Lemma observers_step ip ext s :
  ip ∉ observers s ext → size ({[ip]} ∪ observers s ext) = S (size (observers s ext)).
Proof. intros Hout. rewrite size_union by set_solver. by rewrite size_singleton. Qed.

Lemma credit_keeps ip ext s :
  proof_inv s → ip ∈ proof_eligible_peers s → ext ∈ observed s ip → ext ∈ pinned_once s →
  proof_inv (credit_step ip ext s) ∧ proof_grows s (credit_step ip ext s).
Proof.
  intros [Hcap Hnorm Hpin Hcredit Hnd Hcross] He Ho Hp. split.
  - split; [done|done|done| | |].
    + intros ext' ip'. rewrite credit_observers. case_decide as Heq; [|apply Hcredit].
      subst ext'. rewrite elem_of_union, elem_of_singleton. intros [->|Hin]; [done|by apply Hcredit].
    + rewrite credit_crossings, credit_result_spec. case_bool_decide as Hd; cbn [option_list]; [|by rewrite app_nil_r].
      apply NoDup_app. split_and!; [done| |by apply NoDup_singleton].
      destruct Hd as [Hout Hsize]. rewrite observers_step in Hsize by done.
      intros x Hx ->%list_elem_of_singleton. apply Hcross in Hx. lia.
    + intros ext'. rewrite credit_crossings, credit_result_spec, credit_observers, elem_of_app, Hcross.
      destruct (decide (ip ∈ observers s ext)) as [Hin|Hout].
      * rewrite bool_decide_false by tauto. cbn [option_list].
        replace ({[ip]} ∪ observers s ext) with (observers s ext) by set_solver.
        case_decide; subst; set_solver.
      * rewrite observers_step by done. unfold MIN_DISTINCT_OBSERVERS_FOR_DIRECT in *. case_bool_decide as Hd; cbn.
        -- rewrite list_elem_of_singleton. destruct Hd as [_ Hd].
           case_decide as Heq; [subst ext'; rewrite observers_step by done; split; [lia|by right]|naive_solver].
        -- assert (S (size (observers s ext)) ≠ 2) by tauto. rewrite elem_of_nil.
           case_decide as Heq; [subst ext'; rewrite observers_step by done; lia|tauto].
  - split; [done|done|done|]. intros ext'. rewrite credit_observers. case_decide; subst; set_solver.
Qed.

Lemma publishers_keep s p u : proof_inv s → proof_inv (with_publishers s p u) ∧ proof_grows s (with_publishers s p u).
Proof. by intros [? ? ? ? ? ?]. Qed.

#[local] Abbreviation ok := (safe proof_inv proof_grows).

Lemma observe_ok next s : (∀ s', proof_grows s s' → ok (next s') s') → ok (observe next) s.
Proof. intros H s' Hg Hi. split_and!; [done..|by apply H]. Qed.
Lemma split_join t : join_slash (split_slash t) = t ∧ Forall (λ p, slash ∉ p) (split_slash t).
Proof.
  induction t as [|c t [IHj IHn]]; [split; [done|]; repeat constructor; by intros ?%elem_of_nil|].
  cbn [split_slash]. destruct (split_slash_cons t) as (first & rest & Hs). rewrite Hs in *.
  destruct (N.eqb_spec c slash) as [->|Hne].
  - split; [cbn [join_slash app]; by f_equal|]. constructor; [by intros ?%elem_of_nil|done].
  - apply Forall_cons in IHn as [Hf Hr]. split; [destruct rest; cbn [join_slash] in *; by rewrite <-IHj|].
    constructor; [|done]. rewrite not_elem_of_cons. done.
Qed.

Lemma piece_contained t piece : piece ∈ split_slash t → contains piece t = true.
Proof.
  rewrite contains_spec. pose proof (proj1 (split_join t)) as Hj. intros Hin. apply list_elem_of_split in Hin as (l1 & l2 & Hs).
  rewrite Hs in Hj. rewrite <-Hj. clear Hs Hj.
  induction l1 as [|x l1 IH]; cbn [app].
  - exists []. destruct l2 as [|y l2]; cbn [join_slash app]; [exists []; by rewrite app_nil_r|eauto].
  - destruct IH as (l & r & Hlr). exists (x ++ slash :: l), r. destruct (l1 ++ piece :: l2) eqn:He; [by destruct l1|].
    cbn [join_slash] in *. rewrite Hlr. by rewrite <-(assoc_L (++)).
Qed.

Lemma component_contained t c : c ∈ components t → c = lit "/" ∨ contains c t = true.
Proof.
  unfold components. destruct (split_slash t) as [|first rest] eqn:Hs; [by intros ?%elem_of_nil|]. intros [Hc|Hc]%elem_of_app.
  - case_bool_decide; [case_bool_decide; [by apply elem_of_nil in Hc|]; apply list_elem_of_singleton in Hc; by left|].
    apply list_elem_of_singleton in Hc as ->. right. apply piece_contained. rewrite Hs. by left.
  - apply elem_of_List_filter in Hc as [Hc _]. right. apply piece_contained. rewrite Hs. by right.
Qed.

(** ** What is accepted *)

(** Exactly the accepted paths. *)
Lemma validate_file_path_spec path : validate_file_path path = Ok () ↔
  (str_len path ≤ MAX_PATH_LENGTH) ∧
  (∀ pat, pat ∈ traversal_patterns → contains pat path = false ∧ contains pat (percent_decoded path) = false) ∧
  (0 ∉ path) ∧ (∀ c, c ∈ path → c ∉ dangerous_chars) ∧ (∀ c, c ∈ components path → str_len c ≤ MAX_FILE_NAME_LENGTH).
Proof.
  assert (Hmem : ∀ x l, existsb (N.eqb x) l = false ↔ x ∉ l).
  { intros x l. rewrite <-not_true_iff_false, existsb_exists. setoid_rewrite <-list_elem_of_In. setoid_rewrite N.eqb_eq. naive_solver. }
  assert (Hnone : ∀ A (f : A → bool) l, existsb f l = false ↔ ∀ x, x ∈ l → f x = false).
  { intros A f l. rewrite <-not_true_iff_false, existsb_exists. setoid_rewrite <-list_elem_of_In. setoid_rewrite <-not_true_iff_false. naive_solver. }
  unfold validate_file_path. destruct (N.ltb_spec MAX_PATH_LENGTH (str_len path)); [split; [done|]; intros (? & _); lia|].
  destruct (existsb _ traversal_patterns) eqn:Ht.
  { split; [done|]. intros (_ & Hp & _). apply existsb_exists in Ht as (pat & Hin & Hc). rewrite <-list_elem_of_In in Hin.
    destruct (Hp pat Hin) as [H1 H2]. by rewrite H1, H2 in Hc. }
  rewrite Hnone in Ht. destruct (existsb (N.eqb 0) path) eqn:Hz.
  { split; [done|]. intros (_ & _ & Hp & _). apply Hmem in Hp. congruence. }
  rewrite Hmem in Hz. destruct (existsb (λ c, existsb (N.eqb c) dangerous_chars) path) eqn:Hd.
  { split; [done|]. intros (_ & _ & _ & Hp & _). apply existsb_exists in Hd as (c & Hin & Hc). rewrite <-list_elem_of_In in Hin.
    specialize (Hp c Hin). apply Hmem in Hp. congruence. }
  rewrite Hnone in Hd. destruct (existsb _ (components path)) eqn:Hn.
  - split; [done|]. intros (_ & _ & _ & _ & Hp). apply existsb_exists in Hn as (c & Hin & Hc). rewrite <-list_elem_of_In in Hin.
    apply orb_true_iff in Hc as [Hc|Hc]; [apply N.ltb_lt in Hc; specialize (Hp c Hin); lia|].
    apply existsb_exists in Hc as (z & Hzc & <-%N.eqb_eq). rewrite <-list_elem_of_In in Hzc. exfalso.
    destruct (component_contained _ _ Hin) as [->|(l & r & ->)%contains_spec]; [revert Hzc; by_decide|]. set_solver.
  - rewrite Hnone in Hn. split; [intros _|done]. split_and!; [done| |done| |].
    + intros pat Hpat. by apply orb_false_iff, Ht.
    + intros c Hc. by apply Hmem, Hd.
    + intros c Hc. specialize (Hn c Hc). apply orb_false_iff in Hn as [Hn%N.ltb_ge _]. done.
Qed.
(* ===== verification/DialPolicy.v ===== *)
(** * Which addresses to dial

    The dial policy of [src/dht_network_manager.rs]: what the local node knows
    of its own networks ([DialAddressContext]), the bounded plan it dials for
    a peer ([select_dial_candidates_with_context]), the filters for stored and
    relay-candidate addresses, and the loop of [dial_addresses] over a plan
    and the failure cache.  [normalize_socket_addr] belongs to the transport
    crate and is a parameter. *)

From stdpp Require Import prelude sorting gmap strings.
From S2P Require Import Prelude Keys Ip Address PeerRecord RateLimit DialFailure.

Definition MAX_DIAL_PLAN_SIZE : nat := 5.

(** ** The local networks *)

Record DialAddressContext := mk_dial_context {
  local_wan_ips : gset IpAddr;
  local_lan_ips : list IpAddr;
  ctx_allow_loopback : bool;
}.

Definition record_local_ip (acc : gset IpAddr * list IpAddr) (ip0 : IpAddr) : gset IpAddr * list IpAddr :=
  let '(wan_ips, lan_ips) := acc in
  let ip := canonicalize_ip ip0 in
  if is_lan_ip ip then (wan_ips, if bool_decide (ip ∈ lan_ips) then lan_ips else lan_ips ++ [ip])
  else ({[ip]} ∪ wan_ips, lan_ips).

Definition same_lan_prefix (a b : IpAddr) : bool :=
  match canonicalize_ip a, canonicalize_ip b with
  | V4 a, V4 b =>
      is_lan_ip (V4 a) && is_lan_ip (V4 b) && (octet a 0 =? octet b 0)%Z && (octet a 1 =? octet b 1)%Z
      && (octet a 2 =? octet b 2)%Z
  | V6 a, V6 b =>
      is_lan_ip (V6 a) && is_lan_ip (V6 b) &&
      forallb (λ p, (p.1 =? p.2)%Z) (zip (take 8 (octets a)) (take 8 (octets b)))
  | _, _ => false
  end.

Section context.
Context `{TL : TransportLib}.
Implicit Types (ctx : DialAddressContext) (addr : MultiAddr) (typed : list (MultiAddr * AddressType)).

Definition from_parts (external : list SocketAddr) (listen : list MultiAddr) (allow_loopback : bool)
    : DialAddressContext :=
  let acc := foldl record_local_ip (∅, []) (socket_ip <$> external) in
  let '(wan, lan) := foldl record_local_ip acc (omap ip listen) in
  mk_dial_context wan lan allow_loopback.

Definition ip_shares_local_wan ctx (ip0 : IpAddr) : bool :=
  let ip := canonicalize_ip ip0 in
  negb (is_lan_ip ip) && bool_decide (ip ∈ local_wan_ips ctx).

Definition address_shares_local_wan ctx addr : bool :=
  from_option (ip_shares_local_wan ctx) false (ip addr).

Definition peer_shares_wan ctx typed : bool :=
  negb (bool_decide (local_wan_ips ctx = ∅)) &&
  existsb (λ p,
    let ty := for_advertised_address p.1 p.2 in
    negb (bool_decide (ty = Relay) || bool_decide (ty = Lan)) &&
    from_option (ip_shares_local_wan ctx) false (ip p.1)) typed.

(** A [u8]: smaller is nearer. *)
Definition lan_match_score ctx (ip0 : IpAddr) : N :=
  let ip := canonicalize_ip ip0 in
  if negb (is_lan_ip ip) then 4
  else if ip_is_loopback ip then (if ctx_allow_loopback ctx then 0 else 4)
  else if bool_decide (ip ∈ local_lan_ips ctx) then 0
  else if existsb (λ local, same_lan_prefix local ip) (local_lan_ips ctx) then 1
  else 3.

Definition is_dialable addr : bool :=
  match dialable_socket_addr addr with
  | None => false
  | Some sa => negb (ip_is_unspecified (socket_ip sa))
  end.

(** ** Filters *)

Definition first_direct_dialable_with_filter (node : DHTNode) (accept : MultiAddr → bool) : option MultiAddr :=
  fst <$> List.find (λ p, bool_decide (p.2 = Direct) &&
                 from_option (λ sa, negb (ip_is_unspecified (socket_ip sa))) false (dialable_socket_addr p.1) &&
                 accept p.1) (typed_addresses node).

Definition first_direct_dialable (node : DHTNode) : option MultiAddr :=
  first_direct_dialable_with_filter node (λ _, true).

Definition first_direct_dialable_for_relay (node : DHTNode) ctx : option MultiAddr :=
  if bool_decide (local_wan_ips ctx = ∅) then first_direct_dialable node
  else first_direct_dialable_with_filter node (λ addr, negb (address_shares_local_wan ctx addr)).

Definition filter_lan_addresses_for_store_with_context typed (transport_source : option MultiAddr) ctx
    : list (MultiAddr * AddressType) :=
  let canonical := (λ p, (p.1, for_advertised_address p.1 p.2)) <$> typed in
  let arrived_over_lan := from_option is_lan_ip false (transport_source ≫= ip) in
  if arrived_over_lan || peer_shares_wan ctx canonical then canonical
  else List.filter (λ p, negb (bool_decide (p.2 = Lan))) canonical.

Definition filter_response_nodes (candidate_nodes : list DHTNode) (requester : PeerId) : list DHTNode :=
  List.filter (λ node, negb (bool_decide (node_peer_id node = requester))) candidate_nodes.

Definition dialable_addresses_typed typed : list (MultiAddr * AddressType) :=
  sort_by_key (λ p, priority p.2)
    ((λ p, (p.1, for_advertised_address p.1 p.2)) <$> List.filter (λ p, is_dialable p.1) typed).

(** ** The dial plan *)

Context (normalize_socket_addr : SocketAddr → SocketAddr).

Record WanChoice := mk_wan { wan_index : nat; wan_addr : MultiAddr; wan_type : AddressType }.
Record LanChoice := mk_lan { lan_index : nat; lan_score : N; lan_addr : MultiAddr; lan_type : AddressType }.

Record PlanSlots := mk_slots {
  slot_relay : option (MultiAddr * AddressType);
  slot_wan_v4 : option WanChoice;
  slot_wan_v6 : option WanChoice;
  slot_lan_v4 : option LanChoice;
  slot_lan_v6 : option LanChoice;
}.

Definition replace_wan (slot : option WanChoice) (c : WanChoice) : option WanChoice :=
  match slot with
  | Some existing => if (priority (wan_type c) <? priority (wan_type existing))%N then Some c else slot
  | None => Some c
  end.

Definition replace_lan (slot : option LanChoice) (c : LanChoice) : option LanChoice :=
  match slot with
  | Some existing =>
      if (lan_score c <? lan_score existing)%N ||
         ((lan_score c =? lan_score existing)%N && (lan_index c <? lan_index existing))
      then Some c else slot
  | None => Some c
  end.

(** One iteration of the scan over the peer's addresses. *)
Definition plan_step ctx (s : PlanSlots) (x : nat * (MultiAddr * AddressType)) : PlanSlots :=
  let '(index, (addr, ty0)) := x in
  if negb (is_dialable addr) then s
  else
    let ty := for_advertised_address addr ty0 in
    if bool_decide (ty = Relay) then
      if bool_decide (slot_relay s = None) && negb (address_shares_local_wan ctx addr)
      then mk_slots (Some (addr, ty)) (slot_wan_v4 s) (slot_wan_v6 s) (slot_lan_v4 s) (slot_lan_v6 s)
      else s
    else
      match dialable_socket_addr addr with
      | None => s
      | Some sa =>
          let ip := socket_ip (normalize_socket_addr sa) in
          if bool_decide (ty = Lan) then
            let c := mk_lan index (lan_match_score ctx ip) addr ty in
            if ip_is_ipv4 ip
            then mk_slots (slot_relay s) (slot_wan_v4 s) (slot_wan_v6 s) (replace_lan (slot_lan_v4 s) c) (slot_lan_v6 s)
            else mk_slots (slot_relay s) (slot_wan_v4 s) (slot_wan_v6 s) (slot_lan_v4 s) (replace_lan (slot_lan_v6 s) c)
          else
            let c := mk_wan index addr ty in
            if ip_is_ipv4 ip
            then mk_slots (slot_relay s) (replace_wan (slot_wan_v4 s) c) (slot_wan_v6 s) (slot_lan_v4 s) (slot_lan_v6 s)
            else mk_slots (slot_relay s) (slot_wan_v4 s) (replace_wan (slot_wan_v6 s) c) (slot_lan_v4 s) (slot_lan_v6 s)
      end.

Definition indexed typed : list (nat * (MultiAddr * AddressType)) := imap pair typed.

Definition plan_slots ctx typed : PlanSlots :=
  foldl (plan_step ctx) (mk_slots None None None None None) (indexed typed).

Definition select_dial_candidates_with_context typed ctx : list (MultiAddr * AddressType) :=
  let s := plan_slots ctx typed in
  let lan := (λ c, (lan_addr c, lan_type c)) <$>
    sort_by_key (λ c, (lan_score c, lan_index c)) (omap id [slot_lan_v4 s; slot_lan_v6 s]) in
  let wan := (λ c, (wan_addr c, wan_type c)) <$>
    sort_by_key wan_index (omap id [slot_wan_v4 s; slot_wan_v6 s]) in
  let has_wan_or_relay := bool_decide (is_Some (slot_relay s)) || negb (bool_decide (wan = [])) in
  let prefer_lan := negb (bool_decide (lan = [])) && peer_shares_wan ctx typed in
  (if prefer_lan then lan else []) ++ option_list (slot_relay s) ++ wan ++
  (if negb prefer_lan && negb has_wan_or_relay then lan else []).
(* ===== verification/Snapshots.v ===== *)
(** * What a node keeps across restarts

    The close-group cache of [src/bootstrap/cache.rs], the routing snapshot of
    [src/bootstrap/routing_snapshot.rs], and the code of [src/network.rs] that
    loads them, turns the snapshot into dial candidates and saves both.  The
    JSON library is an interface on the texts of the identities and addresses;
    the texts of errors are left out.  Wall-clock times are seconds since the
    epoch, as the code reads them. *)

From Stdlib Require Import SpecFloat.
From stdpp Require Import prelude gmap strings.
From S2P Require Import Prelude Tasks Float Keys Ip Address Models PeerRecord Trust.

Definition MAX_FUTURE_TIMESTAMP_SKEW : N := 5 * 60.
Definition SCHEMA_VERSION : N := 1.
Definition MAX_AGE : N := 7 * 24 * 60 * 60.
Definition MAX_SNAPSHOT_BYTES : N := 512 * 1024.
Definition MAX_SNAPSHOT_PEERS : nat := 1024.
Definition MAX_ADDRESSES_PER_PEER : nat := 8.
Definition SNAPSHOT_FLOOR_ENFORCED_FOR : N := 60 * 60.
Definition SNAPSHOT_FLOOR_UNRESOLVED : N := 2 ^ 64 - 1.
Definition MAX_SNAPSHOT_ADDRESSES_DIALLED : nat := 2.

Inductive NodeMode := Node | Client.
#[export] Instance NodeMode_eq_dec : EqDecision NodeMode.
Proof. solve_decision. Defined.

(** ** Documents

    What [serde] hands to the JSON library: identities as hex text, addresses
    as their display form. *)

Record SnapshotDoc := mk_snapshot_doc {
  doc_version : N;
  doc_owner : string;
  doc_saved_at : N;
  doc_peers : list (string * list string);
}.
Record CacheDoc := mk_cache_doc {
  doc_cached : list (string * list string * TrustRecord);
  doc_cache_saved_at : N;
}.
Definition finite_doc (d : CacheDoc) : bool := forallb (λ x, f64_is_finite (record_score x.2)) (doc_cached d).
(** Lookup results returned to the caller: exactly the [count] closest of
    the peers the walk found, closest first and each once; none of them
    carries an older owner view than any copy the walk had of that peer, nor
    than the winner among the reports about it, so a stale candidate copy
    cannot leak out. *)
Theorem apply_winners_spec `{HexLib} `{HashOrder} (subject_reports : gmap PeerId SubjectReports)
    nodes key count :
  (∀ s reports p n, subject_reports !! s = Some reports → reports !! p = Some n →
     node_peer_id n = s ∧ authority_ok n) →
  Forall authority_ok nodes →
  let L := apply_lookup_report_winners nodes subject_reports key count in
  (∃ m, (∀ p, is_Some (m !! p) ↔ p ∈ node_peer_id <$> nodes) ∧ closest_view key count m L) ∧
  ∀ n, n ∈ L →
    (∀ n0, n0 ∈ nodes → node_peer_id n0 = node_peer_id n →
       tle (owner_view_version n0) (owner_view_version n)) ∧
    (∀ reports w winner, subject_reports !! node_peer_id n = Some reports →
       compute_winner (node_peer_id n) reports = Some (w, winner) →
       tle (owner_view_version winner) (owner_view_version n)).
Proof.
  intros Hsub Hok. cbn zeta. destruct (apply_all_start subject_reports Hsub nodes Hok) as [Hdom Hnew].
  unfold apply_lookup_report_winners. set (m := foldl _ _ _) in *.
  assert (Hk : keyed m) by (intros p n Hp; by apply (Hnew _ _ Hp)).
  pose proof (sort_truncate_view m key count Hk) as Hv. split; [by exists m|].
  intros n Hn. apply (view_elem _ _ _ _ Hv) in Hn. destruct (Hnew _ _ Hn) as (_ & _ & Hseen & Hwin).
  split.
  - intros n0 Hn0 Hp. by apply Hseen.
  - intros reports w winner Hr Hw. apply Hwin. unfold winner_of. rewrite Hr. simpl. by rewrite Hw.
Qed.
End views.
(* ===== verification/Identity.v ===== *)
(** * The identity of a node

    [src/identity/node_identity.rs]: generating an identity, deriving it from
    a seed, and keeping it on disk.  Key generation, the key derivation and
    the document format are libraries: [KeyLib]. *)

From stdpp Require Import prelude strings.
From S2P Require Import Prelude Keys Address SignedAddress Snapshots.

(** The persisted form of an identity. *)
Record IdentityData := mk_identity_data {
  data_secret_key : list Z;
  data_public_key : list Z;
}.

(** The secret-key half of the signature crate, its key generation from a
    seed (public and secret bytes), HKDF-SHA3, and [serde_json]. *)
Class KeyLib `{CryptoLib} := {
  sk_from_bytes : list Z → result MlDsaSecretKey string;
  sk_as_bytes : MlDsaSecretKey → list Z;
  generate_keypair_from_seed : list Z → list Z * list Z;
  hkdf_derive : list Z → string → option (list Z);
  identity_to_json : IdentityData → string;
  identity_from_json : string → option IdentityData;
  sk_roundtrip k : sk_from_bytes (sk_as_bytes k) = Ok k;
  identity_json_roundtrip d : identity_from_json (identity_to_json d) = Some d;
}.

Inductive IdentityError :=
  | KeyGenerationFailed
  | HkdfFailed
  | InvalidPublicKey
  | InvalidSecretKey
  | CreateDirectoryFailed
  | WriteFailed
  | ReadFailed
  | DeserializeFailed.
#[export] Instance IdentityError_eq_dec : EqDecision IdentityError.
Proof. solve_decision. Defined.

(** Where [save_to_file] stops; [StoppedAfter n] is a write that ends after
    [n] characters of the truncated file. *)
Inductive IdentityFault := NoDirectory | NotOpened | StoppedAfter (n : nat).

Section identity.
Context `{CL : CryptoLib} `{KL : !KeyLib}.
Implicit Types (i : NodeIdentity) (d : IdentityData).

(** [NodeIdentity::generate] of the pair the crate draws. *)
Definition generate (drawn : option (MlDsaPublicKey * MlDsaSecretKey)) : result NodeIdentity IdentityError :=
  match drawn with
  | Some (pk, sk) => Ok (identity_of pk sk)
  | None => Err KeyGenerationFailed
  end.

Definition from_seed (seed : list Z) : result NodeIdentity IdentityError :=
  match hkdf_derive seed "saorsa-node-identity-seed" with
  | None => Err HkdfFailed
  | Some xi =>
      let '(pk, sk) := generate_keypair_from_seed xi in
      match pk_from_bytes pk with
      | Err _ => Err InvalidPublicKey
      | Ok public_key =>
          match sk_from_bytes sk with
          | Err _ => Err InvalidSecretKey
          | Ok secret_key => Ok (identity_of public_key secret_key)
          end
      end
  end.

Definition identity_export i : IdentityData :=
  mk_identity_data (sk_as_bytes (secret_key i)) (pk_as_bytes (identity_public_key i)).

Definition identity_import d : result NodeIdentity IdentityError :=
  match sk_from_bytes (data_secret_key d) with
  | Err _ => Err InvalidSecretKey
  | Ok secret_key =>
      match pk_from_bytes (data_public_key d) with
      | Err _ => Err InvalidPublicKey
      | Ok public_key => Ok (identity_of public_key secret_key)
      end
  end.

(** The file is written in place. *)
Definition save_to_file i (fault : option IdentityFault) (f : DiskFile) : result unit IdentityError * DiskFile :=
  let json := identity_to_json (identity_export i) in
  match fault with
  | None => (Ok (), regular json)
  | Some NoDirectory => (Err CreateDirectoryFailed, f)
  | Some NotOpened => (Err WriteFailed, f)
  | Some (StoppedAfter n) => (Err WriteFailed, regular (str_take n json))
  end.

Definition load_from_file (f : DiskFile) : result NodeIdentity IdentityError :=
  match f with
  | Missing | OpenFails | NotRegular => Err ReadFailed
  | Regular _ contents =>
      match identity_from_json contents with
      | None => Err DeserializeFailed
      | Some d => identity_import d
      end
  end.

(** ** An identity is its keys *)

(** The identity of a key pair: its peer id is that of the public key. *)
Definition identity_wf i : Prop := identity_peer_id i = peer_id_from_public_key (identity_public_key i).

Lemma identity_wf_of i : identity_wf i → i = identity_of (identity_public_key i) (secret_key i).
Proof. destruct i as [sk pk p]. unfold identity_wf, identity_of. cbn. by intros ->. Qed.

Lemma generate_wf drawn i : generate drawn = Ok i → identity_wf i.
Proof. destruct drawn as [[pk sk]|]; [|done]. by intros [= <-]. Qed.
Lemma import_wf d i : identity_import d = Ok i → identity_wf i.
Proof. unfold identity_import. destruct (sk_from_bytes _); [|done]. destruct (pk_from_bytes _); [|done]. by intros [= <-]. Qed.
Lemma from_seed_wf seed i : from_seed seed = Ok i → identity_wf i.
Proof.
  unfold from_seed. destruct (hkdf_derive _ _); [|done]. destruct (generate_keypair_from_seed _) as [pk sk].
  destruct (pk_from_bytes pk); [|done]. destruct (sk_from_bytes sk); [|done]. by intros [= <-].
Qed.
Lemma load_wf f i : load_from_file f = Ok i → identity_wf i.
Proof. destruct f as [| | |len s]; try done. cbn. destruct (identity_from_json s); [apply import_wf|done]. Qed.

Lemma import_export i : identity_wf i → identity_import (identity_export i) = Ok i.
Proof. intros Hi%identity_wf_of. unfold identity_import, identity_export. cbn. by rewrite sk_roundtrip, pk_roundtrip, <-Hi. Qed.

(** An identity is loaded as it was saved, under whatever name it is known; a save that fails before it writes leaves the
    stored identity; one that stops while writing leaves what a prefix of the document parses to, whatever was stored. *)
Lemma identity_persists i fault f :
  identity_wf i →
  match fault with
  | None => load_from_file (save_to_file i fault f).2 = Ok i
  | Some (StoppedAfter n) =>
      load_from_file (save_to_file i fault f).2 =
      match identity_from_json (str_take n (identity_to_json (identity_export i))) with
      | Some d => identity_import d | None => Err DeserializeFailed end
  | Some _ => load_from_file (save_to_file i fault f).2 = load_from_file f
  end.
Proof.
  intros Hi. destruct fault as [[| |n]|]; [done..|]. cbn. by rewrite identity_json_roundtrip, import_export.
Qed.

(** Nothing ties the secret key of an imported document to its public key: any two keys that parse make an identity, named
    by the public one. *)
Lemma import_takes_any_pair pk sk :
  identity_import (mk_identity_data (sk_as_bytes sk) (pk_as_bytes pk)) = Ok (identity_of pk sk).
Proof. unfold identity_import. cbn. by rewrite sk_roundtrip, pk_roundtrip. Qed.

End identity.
-- -- --
Start with the line above that contains "gmap PeerId SubjectReports)" and stop after the line that contains "unfold apply_lookup_report_winners. set". Output those lines exactly, and only those.

▶ **Response below**:
Theorem apply_winners_spec `{HexLib} `{HashOrder} (subject_reports : gmap PeerId SubjectReports)
    nodes key count :
  (∀ s reports p n, subject_reports !! s = Some reports → reports !! p = Some n →
     node_peer_id n = s ∧ authority_ok n) →
  Forall authority_ok nodes →
  let L := apply_lookup_report_winners nodes subject_reports key count in
  (∃ m, (∀ p, is_Some (m !! p) ↔ p ∈ node_peer_id <$> nodes) ∧ closest_view key count m L) ∧
  ∀ n, n ∈ L →
    (∀ n0, n0 ∈ nodes → node_peer_id n0 = node_peer_id n →
       tle (owner_view_version n0) (owner_view_version n)) ∧
    (∀ reports w winner, subject_reports !! node_peer_id n = Some reports →
       compute_winner (node_peer_id n) reports = Some (w, winner) →
       tle (owner_view_version winner) (owner_view_version n)).
Proof.
  intros Hsub Hok. cbn zeta. destruct (apply_all_start subject_reports Hsub nodes Hok) as [Hdom Hnew].
  unfold apply_lookup_report_winners. set (m := foldl _ _ _) in *.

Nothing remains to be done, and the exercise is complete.